((

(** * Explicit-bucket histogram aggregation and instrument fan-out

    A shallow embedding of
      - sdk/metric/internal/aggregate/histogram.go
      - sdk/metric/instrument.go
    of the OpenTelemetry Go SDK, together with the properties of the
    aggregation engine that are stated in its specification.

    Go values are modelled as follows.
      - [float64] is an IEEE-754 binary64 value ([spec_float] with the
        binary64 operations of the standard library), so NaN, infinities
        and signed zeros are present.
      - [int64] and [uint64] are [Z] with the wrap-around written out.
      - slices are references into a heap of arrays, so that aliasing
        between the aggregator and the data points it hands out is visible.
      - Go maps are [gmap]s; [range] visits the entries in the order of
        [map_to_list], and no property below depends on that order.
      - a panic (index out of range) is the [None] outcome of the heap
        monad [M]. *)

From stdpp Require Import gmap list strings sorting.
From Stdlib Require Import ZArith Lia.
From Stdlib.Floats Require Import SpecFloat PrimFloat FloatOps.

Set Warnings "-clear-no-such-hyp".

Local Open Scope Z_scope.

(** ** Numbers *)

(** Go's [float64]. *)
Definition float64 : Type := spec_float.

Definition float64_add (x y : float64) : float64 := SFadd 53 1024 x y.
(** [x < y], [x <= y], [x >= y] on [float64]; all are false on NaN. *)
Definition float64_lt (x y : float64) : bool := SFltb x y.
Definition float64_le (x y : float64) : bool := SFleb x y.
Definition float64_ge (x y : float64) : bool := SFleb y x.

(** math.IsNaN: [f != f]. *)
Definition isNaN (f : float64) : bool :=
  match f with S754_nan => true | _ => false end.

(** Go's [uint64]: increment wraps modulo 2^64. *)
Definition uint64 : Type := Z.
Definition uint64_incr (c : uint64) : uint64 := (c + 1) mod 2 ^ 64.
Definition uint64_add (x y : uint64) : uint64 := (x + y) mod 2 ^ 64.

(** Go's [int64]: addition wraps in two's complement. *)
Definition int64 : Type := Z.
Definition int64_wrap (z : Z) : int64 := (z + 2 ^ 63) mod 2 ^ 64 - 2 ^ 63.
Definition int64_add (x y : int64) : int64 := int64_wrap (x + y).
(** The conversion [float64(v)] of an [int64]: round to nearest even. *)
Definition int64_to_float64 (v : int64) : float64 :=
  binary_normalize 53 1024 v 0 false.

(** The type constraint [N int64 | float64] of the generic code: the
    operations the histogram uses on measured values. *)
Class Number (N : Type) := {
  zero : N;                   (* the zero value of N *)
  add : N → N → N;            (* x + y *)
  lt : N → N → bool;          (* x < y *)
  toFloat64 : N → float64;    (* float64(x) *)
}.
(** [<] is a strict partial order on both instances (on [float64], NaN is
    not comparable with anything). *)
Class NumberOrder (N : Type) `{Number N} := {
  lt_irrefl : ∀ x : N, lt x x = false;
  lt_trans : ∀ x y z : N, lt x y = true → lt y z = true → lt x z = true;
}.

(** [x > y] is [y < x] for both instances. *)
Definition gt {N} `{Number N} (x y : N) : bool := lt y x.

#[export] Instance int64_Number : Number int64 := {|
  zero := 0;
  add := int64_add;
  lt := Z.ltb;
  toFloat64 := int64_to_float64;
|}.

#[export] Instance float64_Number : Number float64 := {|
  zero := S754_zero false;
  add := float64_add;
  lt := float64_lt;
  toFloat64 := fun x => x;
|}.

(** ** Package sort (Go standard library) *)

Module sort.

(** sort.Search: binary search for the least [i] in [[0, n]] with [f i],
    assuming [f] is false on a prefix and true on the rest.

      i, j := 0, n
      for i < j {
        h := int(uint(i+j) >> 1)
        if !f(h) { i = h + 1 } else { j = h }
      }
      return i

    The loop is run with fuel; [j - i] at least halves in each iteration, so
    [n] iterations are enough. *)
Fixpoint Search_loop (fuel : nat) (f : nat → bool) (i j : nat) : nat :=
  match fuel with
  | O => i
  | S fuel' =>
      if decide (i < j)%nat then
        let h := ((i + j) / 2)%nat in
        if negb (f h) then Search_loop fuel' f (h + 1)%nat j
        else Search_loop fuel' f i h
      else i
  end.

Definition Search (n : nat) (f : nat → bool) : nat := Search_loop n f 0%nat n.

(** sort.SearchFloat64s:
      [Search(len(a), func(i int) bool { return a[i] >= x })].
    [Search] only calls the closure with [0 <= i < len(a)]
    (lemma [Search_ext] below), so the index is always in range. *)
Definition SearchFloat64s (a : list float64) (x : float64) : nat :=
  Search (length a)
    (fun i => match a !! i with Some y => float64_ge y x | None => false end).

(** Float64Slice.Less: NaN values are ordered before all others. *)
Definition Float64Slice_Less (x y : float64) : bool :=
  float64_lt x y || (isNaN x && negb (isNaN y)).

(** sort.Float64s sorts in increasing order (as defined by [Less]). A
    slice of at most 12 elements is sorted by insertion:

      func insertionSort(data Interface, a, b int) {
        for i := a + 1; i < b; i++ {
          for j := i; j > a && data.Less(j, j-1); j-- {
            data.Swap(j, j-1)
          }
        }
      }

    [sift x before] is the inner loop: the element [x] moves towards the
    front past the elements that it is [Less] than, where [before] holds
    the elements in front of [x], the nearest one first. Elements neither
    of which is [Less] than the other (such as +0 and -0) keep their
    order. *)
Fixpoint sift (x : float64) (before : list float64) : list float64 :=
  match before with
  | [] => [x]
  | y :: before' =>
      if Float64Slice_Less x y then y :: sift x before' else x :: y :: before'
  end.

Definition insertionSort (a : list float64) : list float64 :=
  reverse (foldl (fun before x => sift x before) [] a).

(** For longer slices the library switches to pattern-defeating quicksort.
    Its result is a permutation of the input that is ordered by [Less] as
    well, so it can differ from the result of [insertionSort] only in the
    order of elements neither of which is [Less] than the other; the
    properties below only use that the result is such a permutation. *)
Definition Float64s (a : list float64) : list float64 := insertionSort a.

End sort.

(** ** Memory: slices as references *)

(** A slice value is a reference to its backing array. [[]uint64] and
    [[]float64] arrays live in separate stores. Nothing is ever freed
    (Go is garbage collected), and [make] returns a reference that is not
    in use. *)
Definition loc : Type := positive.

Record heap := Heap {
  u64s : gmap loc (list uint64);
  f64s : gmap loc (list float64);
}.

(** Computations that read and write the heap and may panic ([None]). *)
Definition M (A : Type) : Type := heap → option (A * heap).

))

*What needs to be done:* Each line in the listing where the word "func" is found is to be copied.

*Task solution:*
      [Search(len(a), func(i int) bool { return a[i] >= x })].
      func insertionSort(data Interface, a, b int) {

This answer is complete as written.